[ASSIGNMENT]
Your job with the data below is to output exactly the lines from the one holding "Fixpoint utf8_decode (bs" down to the one holding "if b0 <? 0xF0", both included, and no others.
[MATERIAL PROVIDED Boundary: Start]
(** * WeatherToday: a scheduled weather-forecast post

A shallow embedding of the plugin class [WeatherToday] as it appears in
[src/weatherToday.ts] and in its near-duplicate [src/unnamed/part_000],
together with the part of the JavaScript runtime the class relies on
(UTF-16 strings, IEEE-754 numbers, [Math.round], number-to-string
conversion, [Date] hour and minute extraction). *)

From Stdlib Require Import ZArith List Bool Ascii String Lia.
From Stdlib Require Import Floats.SpecFloat.
From stdpp Require Import base option list gmap.

Set Warnings "-register-all".
Local Open Scope Z_scope.

(** ** JavaScript strings: sequences of UTF-16 code units *)

Module JsString.

(** A string value is a finite sequence of 16-bit code units;
    [text.length] is the number of code units. *)
Definition jsstring := list Z.

Definition byte_of_ascii (c : ascii) : Z := Z.of_N (N_of_ascii c).

Fixpoint bytes_of_string (s : string) : list Z :=
  match s with
  | EmptyString => []
  | String c r => byte_of_ascii c :: bytes_of_string r
  end.

(** Source literals are written in UTF-8; [utf8_decode] recovers their
    code points. *)
Fixpoint utf8_decode (bs : list Z) : list Z :=
  match bs with
  | [] => []
  | b0 :: r0 =>
    if b0 <? 0x80 then b0 :: utf8_decode r0
    else
      match r0 with
      | [] => []
      | b1 :: r1 =>
        if b0 <? 0xE0
        then ((b0 - 0xC0) * 0x40 + (b1 - 0x80)) :: utf8_decode r1
        else
          match r1 with
          | [] => []
          | b2 :: r2 =>
            if b0 <? 0xF0
            then ((b0 - 0xE0) * 0x1000 + (b1 - 0x80) * 0x40 + (b2 - 0x80))
                   :: utf8_decode r2
            else
              match r2 with
              | [] => []
              | b3 :: r3 =>
                ((b0 - 0xF0) * 0x40000 + (b1 - 0x80) * 0x1000
                 + (b2 - 0x80) * 0x40 + (b3 - 0x80)) :: utf8_decode r3
              end
          end
      end
  end.
(** * Somali Geo API: place search and Somalia location codes

    A shallow embedding of
    - [app/api/v1/endpoints/places.py]  (the [/places/search] endpoint),
    - [app/utils/olc_helper.py]         (Somalia-prefixed Open Location Codes),
    - [app/api/v1/endpoints/location_codes.py] (the [/locationcode] endpoints),
    together with the properties stated for them.

    Conventions.  Python [str] values are Rocq strings (sequences of 8-bit
    characters); [str.lower] and [str.upper] act on the ASCII letters.
    Python [float] coordinates are exact rationals ([Q]): comparisons are the
    exact ones and rounding is not modelled.  Python [int] is [Z].  A raised
    exception is the [Raise] branch of [result]. *)

From Stdlib Require Import ZArith QArith Qround Lqa Lia Ascii String List Bool.
From stdpp Require Import base gmap strings list.

Local Open Scope Z_scope.

(** ** Exceptions *)

(** The only exception the modelled code can meet is the [ValueError] of the
    Open Location Code package; the endpoints turn it into an HTTP 400. *)
Inductive exn : Set := ValueError.

Inductive result (A : Type) : Type :=
| Ok (a : A)
| Raise (e : exn).
Arguments Ok {A} a.
Arguments Raise {A} e.

Definition bind {A B} (r : result A) (k : A -> result B) : result B :=
  match r with
  | Ok a => k a
  | Raise e => Raise e
  end.

Definition succeeds {A} (r : result A) : Prop := exists a, r = Ok a.
Definition fails {A} (r : result A) : Prop := exists e, r = Raise e.

(** ** Python string primitives *)

Module Py.

Definition is_upper (c : ascii) : bool :=
  (65 <=? nat_of_ascii c)%nat && (nat_of_ascii c <=? 90)%nat.
Definition is_lower (c : ascii) : bool :=
  (97 <=? nat_of_ascii c)%nat && (nat_of_ascii c <=? 122)%nat.

Definition lower_char (c : ascii) : ascii :=
  if is_upper c then ascii_of_nat (nat_of_ascii c + 32) else c.
Definition upper_char (c : ascii) : ascii :=
  if is_lower c then ascii_of_nat (nat_of_ascii c - 32) else c.

(** [s.lower()] and [s.upper()] *)
Fixpoint lower (s : string) : string :=
  match s with
  | EmptyString => EmptyString
  | String c t => String (lower_char c) (lower t)
  end.
Fixpoint upper (s : string) : string :=
  match s with
  | EmptyString => EmptyString
  | String c t => String (upper_char c) (upper t)
  end.

(** [s.startswith(p)] *)
Fixpoint startswith (p s : string) : bool :=
  match p, s with
  | EmptyString, _ => true
  | String _ _, EmptyString => false
  | String a p', String b s' => Ascii.eqb a b && startswith p' s'
  end.

(** [sub in s] *)
Fixpoint contains (sub s : string) : bool :=
  startswith sub s ||
  match s with
  | EmptyString => false
  | String _ t => contains sub t
  end.

(** [s[:n]] *)
Definition slice_to (n : nat) (s : string) : string := String.substring 0 n s.

(** Truth value of a string: the empty string is false. *)
Definition truthy (s : string) : bool :=
  match s with
  | EmptyString => false
  | String _ _ => true
  end.

(** The value of an optional string when it is truthy: [None] and the
    empty string are both false. *)
Definition when_truthy (o : option string) : option string :=
  match o with
  | Some s => if truthy s then Some s else None
  | None => None
  end.

(** [s.split(sep, 1)] for a one-character separator: one piece when the
    separator does not occur, otherwise the text before its first
    occurrence and the whole text after it. *)
Fixpoint split1 (sep : ascii) (s : string) : list string :=
  match s with
  | EmptyString => [EmptyString]
  | String c t =>
      if Ascii.eqb c sep then [EmptyString; t]
      else match split1 sep t with
           | h :: r => String c h :: r
           | [] => []
           end
  end.

(** [s.count(c)] for a one-character [c] *)
Fixpoint count (c : ascii) (s : string) : nat :=
  match s with
  | EmptyString => O
  | String d t => ((if Ascii.eqb d c then 1 else 0) + count c t)%nat
  end.

End Py.

(** ** The storage collaborator: SQL text predicates and LIMIT *)

Module Sql.

(** SQL [lower()] on ASCII text. *)
Definition lower (s : string) : string := Py.lower s.

(** [s LIKE p]: ["%"] stands for any run of characters and ["_"] for any
    single character; no escape character is declared by the query. *)
Fixpoint like (p s : string) : bool :=
  match p with
  | EmptyString =>
      match s with EmptyString => true | String _ _ => false end
  | String c p' =>
      if Ascii.eqb c "%" then
        (fix any (t : string) : bool :=
           like p' t ||
           match t with
           | EmptyString => false
           | String _ t' => any t'
           end) s
      else
        match s with
        | EmptyString => false
        | String d s' => (Ascii.eqb c "_" || Ascii.eqb c d) && like p' s'
        end
  end.
(** * Watch mode of the test runner: prompt matching, reporter dispatch,
      and the watch controller.

    A shallow embedding of

    - [TestNamePatternPrompt._getMatchedTests] and
      [TestNamePatternPrompt.updateCachedTestResults],
    - [ReporterDispatcher.onTestFileResult] and
      [ReporterDispatcher.onTestFileStart],
    - [watch] with its closures [startRun], [onKeypress],
      [writeCurrentPattern] and the file-change listener, and [usage],
    - the other methods of [ReporterDispatcher] ([unregister],
      [onRunStart], [onTestCaseResult], [onRunComplete], [getErrors],
      [hasErrors]) and of [TestNamePatternPrompt] ([run], [_onChange],
      [_printTypeahead]),

    followed by the properties of these functions.

    Conventions.  JavaScript strings are [string]s; one character of the
    model stands for one code unit.  A variable that can hold [undefined]
    is an [option].  An operation that can throw returns a [Completion].
    Objects shared between the controller and its collaborators live in an
    explicit store and are named by their index in it. *)

From Stdlib Require Import Ascii String ZArith.
From stdpp Require Import base strings list gmap.
From stdpp Require Import pretty.
Lemma fold_left_Rmin (rest : list R) (v0 : R) :
  is_min (fold_left Rmin rest v0) (v0 :: rest).
Proof.
  revert v0. induction rest as [| v rest IH]; intros v0; cbn [fold_left].
  - split; [left; reflexivity | constructor; [lra | constructor]].
  - destruct (IH (Rmin v0 v)) as [Hin Hall].
    inversion Hall as [| ? ? Hhd Htl]; subst.
    split.
    + destruct Hin as [Heq | Hin]; [| right; right; exact Hin].
      rewrite <- Heq. unfold Rmin.
      destruct (Rle_dec v0 v); [left | right; left]; reflexivity.
    + pose proof (Rmin_l v0 v). pose proof (Rmin_r v0 v).
      constructor; [lra | constructor; [lra | exact Htl]].
Qed.

Lemma fold_left_Rmax (rest : list R) (v0 : R) :
  is_max (fold_left Rmax rest v0) (v0 :: rest).
Proof.
  revert v0. induction rest as [| v rest IH]; intros v0; cbn [fold_left].
  - split; [left; reflexivity | constructor; [lra | constructor]].
  - destruct (IH (Rmax v0 v)) as [Hin Hall].
    inversion Hall as [| ? ? Hhd Htl]; subst.
    split.
    + destruct Hin as [Heq | Hin]; [| right; right; exact Hin].
      rewrite <- Heq. unfold Rmax.
      destruct (Rle_dec v0 v); [right; left | left]; reflexivity.
    + pose proof (Rmax_l v0 v). pose proof (Rmax_r v0 v).
      constructor; [lra | constructor; [lra | exact Htl]].
Qed.

(** What [summary] returns on a column that is not empty. *)
Lemma summary_nonempty (values : list R) :
  values <> [] ->
  exists mn mx,
    summary values
    = Return (mean_over (List.length values) values, mn, mx,
              std_over (List.length values) values)
    /\ is_min mn values /\ is_max mx values.
Proof.
  destruct values as [| v0 rest]; [congruence | intros _].
  exists (fold_left Rmin rest v0), (fold_left Rmax rest v0).
  split; [| split; [apply fold_left_Rmin | apply fold_left_Rmax]].
  unfold summary, std_over, mean_over. cbv zeta.
  rewrite fold_left_squares, !fold_left_Rplus, !Rplus_0_l. reflexivity.
Qed.

Lemma collect_present (batch : list (list Sample.Sample)) (i : nat) :
  collect batch i = (present Sample.speed batch i, present Sample.accel batch i).
Proof.
  unfold collect.
  enough (H : forall speeds accels,
             fold_left
               (fun (acc : list R * list R) (traj : list Sample.Sample) =>
                  match nth_error traj i with
                  | Some point =>
                    (fst acc ++ [Sample.speed point],
                     snd acc ++ [Sample.accel point])
                  | None => acc
                  end) batch (speeds, accels)
             = (speeds ++ present Sample.speed batch i,
                accels ++ present Sample.accel batch i))
    by (rewrite H; reflexivity).
  induction batch as [| traj batch IH]; intros speeds accels; cbn.
  - rewrite !app_nil_r. reflexivity.
  - destruct (nth_error traj i) as [point |]; cbn.
    + rewrite IH, <- !app_assoc. reflexivity.
    + apply IH.
Qed.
[MATERIAL PROVIDED Boundary: End]
[RESULT OF THIS EXERCISE]
Fixpoint utf8_decode (bs : list Z) : list Z :=
  match bs with
  | [] => []
  | b0 :: r0 =>
    if b0 <? 0x80 then b0 :: utf8_decode r0
    else
      match r0 with
      | [] => []
      | b1 :: r1 =>
        if b0 <? 0xE0
        then ((b0 - 0xC0) * 0x40 + (b1 - 0x80)) :: utf8_decode r1
        else
          match r1 with
          | [] => []
          | b2 :: r2 =>
            if b0 <? 0xF0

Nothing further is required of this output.